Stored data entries

__________________________________________________

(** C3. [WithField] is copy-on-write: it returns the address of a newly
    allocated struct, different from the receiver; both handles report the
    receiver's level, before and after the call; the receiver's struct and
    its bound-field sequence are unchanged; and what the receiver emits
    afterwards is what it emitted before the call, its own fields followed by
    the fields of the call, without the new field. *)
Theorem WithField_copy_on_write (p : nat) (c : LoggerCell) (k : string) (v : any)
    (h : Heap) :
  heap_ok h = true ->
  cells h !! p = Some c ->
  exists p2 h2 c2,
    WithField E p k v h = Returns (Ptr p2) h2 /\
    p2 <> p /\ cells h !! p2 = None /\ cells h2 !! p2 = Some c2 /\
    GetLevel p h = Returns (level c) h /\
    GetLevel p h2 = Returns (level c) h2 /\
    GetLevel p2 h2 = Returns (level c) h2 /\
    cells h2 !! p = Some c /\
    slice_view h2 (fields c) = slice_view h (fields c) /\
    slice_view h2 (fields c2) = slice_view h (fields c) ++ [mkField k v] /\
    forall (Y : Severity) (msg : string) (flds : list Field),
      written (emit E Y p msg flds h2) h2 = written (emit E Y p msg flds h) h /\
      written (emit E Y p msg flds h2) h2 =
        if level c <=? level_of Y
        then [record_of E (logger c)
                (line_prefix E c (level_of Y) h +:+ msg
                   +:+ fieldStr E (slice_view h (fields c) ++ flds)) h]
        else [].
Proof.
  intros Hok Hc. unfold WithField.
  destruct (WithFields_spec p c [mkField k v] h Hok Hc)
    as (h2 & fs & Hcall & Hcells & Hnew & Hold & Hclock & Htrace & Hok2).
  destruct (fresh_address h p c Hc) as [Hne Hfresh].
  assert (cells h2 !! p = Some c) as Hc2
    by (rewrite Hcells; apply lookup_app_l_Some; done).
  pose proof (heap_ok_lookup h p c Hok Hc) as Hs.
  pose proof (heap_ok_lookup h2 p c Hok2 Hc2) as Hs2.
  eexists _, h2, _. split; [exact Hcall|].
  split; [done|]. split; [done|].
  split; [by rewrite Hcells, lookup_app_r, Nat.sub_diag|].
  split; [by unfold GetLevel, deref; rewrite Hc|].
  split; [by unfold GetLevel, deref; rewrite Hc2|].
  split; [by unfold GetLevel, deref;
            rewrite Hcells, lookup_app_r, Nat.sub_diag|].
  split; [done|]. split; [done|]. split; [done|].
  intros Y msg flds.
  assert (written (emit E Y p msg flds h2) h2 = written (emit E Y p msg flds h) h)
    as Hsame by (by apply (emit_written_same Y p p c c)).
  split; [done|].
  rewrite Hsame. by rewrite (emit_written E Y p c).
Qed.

__________________________________________________

TASK REQUIREMENTS
Nothing but the lines from the one with "split; [by rewrite" through the final line of the data above should be output, exactly as written.

RESPONSE AREA
  split; [by rewrite Hcells, lookup_app_r, Nat.sub_diag|].
  split; [by unfold GetLevel, deref; rewrite Hc|].
  split; [by unfold GetLevel, deref; rewrite Hc2|].
  split; [by unfold GetLevel, deref;
            rewrite Hcells, lookup_app_r, Nat.sub_diag|].
  split; [done|]. split; [done|]. split; [done|].
  intros Y msg flds.
  assert (written (emit E Y p msg flds h2) h2 = written (emit E Y p msg flds h) h)
    as Hsame by (by apply (emit_written_same Y p p c c)).
  split; [done|].
  rewrite Hsame. by rewrite (emit_written E Y p c).
Qed.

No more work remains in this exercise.